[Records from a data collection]
+++++

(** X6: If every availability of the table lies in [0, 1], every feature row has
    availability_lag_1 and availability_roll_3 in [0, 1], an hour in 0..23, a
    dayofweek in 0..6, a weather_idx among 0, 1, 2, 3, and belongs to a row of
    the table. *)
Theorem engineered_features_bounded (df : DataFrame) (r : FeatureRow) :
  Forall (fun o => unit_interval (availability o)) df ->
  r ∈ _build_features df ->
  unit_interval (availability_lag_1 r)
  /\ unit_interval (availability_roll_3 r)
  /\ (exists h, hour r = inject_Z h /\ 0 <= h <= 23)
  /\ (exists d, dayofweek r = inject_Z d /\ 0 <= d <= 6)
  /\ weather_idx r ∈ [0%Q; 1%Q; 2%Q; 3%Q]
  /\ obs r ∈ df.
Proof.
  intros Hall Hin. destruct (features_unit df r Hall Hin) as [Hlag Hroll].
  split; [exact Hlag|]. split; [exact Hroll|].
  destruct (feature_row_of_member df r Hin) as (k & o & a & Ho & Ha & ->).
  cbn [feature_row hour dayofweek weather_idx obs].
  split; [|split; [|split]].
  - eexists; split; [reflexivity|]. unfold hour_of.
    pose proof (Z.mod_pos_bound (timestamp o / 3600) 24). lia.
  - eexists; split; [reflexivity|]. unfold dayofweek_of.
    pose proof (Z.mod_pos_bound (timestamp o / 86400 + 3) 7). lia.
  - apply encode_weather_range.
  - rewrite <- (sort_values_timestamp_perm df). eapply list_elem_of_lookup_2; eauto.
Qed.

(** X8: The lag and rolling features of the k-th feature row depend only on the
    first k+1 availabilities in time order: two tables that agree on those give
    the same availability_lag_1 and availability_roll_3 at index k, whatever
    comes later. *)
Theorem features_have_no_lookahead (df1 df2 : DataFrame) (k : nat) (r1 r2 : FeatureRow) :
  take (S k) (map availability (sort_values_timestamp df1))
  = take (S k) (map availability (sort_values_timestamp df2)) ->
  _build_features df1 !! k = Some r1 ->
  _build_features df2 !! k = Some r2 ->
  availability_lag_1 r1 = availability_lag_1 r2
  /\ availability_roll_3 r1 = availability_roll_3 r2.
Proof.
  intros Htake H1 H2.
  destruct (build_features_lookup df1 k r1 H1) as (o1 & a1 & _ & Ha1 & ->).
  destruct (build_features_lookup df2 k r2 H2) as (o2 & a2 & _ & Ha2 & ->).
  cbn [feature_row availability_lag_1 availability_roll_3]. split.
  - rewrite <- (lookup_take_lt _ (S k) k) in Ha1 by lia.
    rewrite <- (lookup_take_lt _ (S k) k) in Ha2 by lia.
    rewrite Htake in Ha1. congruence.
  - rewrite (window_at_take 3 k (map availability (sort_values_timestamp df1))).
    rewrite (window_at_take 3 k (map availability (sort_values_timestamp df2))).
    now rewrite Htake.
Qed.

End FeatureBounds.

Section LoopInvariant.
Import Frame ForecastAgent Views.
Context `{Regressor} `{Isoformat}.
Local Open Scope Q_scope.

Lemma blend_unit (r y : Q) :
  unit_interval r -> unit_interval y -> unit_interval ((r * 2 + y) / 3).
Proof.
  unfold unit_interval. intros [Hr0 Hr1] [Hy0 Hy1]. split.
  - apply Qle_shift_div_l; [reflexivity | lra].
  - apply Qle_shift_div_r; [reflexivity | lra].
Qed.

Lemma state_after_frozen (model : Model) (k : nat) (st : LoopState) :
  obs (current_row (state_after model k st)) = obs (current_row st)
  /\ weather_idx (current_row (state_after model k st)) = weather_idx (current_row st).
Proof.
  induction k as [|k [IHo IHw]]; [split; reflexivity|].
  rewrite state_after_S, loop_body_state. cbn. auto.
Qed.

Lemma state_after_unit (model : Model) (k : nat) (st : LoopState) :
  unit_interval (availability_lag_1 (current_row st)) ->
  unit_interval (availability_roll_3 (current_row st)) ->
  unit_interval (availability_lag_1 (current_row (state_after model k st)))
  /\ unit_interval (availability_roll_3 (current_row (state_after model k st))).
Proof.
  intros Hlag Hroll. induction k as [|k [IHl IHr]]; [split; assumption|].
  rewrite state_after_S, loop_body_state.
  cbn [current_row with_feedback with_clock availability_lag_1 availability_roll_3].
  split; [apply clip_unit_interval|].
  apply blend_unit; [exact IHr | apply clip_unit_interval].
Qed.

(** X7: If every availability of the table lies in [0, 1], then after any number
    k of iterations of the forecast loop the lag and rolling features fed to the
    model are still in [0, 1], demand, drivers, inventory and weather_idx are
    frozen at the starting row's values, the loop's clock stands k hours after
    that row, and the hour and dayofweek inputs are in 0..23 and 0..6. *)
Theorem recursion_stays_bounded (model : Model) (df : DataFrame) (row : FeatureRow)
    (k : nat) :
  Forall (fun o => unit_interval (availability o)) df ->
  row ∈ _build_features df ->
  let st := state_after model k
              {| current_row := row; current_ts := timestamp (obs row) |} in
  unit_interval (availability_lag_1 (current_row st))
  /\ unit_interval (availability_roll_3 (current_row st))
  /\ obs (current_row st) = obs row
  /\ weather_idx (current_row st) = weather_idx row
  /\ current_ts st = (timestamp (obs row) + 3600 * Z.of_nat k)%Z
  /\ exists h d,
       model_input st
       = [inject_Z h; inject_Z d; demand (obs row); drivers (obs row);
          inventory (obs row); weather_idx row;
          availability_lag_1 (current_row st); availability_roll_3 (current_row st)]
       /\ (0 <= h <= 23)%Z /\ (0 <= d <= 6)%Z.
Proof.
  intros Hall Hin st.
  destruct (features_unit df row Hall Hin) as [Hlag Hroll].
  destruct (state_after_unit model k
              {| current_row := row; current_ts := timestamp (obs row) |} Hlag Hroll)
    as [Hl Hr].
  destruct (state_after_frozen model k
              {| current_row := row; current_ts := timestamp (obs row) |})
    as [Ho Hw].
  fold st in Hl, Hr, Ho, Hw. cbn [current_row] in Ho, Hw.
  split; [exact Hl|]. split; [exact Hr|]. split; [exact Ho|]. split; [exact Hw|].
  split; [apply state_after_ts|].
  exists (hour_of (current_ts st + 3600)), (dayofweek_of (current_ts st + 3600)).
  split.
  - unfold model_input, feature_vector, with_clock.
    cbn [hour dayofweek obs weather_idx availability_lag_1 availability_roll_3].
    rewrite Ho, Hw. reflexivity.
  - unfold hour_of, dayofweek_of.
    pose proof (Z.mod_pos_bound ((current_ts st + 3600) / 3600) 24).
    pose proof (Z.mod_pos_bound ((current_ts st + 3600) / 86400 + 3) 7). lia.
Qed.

+++++

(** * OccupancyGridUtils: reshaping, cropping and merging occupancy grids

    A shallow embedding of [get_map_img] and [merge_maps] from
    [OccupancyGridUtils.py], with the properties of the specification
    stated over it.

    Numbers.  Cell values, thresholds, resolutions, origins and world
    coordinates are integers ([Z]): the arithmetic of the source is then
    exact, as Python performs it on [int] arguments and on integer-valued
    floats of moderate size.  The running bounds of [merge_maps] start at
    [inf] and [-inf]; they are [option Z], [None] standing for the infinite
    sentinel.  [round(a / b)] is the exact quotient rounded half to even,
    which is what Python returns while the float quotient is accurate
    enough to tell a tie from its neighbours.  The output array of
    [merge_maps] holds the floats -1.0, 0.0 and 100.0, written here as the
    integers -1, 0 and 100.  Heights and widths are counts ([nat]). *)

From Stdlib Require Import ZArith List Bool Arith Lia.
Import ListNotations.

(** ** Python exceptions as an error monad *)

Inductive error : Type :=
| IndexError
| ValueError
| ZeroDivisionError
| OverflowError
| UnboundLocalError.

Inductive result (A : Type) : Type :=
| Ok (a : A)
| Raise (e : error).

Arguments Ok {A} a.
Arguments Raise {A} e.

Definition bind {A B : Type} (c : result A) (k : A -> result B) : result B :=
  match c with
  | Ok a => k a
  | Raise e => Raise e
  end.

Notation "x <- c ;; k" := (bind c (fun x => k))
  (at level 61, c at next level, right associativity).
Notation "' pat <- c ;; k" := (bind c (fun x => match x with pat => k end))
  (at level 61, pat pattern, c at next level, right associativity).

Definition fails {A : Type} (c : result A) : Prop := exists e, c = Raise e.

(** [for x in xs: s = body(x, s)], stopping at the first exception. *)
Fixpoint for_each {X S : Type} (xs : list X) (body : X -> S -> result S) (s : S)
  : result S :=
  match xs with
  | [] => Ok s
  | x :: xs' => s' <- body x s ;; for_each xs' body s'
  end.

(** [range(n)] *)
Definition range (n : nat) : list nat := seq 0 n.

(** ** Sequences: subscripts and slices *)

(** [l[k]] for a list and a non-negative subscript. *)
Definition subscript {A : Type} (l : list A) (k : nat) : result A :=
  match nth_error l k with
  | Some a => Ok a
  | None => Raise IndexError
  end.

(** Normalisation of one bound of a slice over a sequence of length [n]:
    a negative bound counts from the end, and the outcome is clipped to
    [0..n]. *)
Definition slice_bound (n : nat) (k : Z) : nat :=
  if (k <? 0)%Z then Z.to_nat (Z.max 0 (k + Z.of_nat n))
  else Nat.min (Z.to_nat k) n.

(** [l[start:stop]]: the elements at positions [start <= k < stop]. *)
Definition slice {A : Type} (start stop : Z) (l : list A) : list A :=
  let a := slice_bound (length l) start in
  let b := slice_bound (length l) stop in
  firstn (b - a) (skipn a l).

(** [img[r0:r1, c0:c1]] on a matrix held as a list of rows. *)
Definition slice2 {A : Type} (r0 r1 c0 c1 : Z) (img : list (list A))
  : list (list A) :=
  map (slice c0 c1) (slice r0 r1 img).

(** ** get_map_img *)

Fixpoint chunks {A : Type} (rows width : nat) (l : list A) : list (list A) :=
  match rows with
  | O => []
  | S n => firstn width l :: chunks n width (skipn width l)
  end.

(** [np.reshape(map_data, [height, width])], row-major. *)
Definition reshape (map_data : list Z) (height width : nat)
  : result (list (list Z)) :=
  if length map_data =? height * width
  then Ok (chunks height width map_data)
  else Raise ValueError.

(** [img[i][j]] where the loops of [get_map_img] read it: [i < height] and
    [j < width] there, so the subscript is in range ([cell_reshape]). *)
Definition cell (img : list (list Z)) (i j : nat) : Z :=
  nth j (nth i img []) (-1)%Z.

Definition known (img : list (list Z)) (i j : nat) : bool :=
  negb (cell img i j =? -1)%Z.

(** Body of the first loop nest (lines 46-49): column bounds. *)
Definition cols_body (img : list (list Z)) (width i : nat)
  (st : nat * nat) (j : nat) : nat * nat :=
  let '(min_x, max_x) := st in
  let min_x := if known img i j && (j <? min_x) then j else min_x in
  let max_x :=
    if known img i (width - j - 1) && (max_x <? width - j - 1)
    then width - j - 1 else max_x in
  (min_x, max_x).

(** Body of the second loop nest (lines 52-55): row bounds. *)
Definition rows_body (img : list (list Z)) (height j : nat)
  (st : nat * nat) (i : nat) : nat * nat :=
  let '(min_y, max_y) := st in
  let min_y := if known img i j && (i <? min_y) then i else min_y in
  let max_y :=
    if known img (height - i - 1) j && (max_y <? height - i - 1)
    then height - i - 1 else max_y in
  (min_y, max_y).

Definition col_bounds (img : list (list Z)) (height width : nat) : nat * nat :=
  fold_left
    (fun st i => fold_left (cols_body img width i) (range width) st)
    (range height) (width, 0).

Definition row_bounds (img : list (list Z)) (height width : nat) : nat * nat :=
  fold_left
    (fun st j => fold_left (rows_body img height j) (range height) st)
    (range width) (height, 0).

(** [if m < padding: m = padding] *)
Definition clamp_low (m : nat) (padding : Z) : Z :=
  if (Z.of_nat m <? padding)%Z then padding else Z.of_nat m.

+++++

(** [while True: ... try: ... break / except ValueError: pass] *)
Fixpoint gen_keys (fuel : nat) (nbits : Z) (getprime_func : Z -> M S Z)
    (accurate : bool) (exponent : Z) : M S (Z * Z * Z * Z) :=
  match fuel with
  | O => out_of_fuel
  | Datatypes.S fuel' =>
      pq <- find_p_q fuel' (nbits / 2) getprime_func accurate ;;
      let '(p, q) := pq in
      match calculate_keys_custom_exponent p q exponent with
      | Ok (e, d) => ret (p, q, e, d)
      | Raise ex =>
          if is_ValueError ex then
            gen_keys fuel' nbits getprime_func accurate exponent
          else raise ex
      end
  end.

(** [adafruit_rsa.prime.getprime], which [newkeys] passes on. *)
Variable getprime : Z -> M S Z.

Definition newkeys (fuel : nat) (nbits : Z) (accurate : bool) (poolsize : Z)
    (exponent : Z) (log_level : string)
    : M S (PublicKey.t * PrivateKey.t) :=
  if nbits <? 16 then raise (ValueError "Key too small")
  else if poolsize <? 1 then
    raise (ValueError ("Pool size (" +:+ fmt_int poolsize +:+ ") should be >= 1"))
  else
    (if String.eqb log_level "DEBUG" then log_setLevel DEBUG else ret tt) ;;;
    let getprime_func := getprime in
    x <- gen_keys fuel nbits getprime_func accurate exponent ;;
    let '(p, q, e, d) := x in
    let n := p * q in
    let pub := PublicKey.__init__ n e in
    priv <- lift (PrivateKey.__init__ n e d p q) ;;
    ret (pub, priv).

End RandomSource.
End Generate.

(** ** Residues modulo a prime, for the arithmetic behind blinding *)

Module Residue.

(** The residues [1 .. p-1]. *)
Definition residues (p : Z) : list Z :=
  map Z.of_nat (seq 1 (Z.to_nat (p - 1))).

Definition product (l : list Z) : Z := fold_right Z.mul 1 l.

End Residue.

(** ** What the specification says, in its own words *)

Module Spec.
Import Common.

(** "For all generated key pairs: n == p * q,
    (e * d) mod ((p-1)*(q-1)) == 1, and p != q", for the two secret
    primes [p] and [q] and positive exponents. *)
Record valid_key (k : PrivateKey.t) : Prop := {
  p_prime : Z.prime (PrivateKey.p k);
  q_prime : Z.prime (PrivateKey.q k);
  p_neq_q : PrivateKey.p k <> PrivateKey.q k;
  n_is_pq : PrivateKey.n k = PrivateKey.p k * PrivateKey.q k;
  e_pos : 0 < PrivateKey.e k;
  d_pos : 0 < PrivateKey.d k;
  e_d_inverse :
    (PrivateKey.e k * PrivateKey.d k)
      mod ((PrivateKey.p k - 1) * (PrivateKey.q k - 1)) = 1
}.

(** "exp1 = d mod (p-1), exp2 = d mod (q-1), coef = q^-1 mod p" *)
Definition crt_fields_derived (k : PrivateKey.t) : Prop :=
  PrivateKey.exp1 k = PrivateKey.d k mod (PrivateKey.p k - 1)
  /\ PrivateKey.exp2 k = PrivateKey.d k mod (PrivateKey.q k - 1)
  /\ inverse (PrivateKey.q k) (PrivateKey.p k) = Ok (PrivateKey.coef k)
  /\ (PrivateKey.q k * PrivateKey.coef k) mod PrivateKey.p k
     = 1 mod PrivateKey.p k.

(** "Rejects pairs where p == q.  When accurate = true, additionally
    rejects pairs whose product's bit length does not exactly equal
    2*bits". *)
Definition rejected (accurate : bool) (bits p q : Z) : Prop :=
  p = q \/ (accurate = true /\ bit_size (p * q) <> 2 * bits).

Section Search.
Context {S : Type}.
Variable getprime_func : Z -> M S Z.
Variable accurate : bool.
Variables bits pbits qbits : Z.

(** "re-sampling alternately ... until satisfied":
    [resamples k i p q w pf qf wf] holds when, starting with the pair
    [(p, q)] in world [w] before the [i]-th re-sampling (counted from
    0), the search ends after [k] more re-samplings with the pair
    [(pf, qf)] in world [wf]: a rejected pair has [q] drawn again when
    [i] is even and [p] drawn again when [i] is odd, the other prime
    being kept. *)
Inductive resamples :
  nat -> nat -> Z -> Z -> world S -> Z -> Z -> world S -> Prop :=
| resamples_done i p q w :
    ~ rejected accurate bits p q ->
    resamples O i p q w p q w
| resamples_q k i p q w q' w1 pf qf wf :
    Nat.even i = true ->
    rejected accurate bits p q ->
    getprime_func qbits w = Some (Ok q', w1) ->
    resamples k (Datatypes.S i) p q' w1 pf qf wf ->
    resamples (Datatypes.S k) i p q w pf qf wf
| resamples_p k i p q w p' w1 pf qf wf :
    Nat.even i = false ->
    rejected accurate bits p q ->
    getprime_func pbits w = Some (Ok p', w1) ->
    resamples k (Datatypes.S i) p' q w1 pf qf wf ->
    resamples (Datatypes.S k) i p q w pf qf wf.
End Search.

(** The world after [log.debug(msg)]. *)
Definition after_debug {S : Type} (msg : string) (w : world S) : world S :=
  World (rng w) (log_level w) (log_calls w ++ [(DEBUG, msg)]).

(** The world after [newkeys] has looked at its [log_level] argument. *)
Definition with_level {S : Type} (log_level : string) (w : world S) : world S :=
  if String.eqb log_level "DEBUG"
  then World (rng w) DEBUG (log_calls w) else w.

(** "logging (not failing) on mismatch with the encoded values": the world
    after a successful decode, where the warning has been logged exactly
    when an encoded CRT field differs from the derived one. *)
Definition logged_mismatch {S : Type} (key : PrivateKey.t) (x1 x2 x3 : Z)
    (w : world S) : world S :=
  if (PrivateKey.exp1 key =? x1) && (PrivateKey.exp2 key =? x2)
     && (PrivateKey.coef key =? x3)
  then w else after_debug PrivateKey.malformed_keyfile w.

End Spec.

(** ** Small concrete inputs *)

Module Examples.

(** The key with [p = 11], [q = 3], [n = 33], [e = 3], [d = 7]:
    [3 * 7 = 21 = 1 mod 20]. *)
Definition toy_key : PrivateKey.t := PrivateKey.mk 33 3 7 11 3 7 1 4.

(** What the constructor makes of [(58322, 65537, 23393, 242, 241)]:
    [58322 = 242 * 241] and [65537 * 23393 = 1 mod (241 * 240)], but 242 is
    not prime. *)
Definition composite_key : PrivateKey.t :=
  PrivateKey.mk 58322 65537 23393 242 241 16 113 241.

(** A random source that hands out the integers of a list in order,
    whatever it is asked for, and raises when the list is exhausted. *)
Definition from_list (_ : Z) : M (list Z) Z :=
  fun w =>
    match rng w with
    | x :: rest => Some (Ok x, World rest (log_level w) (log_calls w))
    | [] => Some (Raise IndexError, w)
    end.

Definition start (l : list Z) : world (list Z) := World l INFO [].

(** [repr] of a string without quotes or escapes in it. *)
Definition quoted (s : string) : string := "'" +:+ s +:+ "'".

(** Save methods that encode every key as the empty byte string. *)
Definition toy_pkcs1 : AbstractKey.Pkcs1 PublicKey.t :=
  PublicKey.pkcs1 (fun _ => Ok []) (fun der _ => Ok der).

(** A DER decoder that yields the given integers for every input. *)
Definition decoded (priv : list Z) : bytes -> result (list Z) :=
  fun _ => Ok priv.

+++++

### Assignment
Go line by line through the data and copy any that contain "encoded".

### Output
(** "logging (not failing) on mismatch with the encoded values": the world
    when an encoded CRT field differs from the derived one. *)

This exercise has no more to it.